- [Action item] Find the line with "Alt (Chr (only" in the entries below. Repeat it, every following line, and the line with "Definition LAYER_NUM_RE : regex", exactly and with nothing added.

[Stored items]
^^^^^^^^

Definition Seq (rs : list regex) : regex := fold_right Cat Eps rs.
Definition Plus (p : char -> bool) : regex := Cat (Chr p) (Star p).
Definition Opt (r : regex) : regex := Alt r Eps.
Definition Lit (s : string) : regex := Seq (map (fun a => Chr (only a)) (chars s)).
Definition LitI (s : string) : regex := Seq (map (fun a => Chr (ci a)) (chars s)).

(** *** The patterns of the program *)

(** [^\s*;\s*TYPE\s*:\s*(.+)$], IGNORECASE *)
Definition TYPE_PREFIX_RE : regex :=
  Seq [Bol; Star is_space; Chr (only ";"); Star is_space; LitI "TYPE";
       Star is_space; Chr (only ":"); Star is_space; Group (Plus dot); Eol].

(** [-?\d+(?:\.\d+)?] *)
Definition temp_number : regex :=
  Seq [Opt (Chr (only "-")); Plus is_digit; Opt (Seq [Chr (only "."); Plus is_digit])].

(** [^\s*M10(?:4|9)\b[^;]*\bS(-?\d+(?:\.\d+)?)], IGNORECASE *)
Definition TEMP_CMD_RE : regex :=
  Seq [Bol; Star is_space; LitI "M10"; Alt (Chr (only "4")) (Chr (only "9")); WordB;
       Star (none_of ";"); WordB; Chr (ci "S"); Group temp_number].

(** [^\s*M106\b[^;]*\bS(\d+)], IGNORECASE *)
Definition FAN_ON_RE : regex :=
  Seq [Bol; Star is_space; LitI "M106"; WordB; Star (none_of ";"); WordB;
       Chr (ci "S"); Group (Plus is_digit)].

(** [^\s*M107\b], IGNORECASE *)
Definition FAN_OFF_RE : regex := Seq [Bol; Star is_space; LitI "M107"; WordB].

(** [^\s*G0?1\b], IGNORECASE *)
Definition MOVE_RE : regex :=
  Seq [Bol; Star is_space; Chr (ci "G"); Opt (Chr (only "0")); Chr (only "1"); WordB].

(** [[-+]?\d*\.?\d+] *)
Definition decimal_number : regex :=
  Seq [Opt (Chr (any_of "-+")); Star is_digit; Opt (Chr (only ".")); Plus is_digit].

(** [(?i)\bE([-+]?\d*\.?\d+(?:[eE][-+]?\d+)?)] *)
Definition E_WORD_RE : regex :=
  Seq [WordB; Chr (ci "E");
       Group (Seq [decimal_number;
                   Opt (Seq [Chr (ci "e"); Opt (Chr (any_of "-+")); Plus is_digit])])].

(** [\bZ([-+]?\d*\.?\d+)], case-sensitive *)
Definition Z_WORD_RE : regex := Seq [WordB; Chr (only "Z"); Group decimal_number].

(** [-?\d+] *)
Definition int_number : regex := Seq [Opt (Chr (only "-")); Plus is_digit].

(** [^\s*;LAYER:\s*(-?\d+)], IGNORECASE *)
Definition LAYER_NUM_RE : regex :=
  Seq [Bol; Star is_space; Chr (only ";"); LitI "LAYER"; Chr (only ":");
       Star is_space; Group int_number].

(** [^\s*;\s*layer\s+(-?\d+)\b], IGNORECASE *)
Definition LAYER_WORD_RE : regex :=
  Seq [Bol; Star is_space; Chr (only ";"); Star is_space; LitI "layer";
       Plus is_space; Group int_number; WordB].

(** [^\s*;(?:BEFORE_)?LAYER_CHANGE\b], IGNORECASE *)
Definition LAYER_CHANGE_RE : regex :=
  Seq [Bol; Star is_space; Chr (only ";"); Opt (LitI "BEFORE_");
       LitI "LAYER_CHANGE"; WordB].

^^^^^^^^

- [Response to the task]
  Seq [Bol; Star is_space; LitI "M10"; Alt (Chr (only "4")) (Chr (only "9")); WordB;
       Star (none_of ";"); WordB; Chr (ci "S"); Group temp_number].

(** [^\s*M106\b[^;]*\bS(\d+)], IGNORECASE *)
Definition FAN_ON_RE : regex :=
  Seq [Bol; Star is_space; LitI "M106"; WordB; Star (none_of ";"); WordB;
       Chr (ci "S"); Group (Plus is_digit)].

(** [^\s*M107\b], IGNORECASE *)
Definition FAN_OFF_RE : regex := Seq [Bol; Star is_space; LitI "M107"; WordB].

(** [^\s*G0?1\b], IGNORECASE *)
Definition MOVE_RE : regex :=
  Seq [Bol; Star is_space; Chr (ci "G"); Opt (Chr (only "0")); Chr (only "1"); WordB].

(** [[-+]?\d*\.?\d+] *)
Definition decimal_number : regex :=
  Seq [Opt (Chr (any_of "-+")); Star is_digit; Opt (Chr (only ".")); Plus is_digit].

(** [(?i)\bE([-+]?\d*\.?\d+(?:[eE][-+]?\d+)?)] *)
Definition E_WORD_RE : regex :=
  Seq [WordB; Chr (ci "E");
       Group (Seq [decimal_number;
                   Opt (Seq [Chr (ci "e"); Opt (Chr (any_of "-+")); Plus is_digit])])].

(** [\bZ([-+]?\d*\.?\d+)], case-sensitive *)
Definition Z_WORD_RE : regex := Seq [WordB; Chr (only "Z"); Group decimal_number].

(** [-?\d+] *)
Definition int_number : regex := Seq [Opt (Chr (only "-")); Plus is_digit].

(** [^\s*;LAYER:\s*(-?\d+)], IGNORECASE *)
Definition LAYER_NUM_RE : regex :=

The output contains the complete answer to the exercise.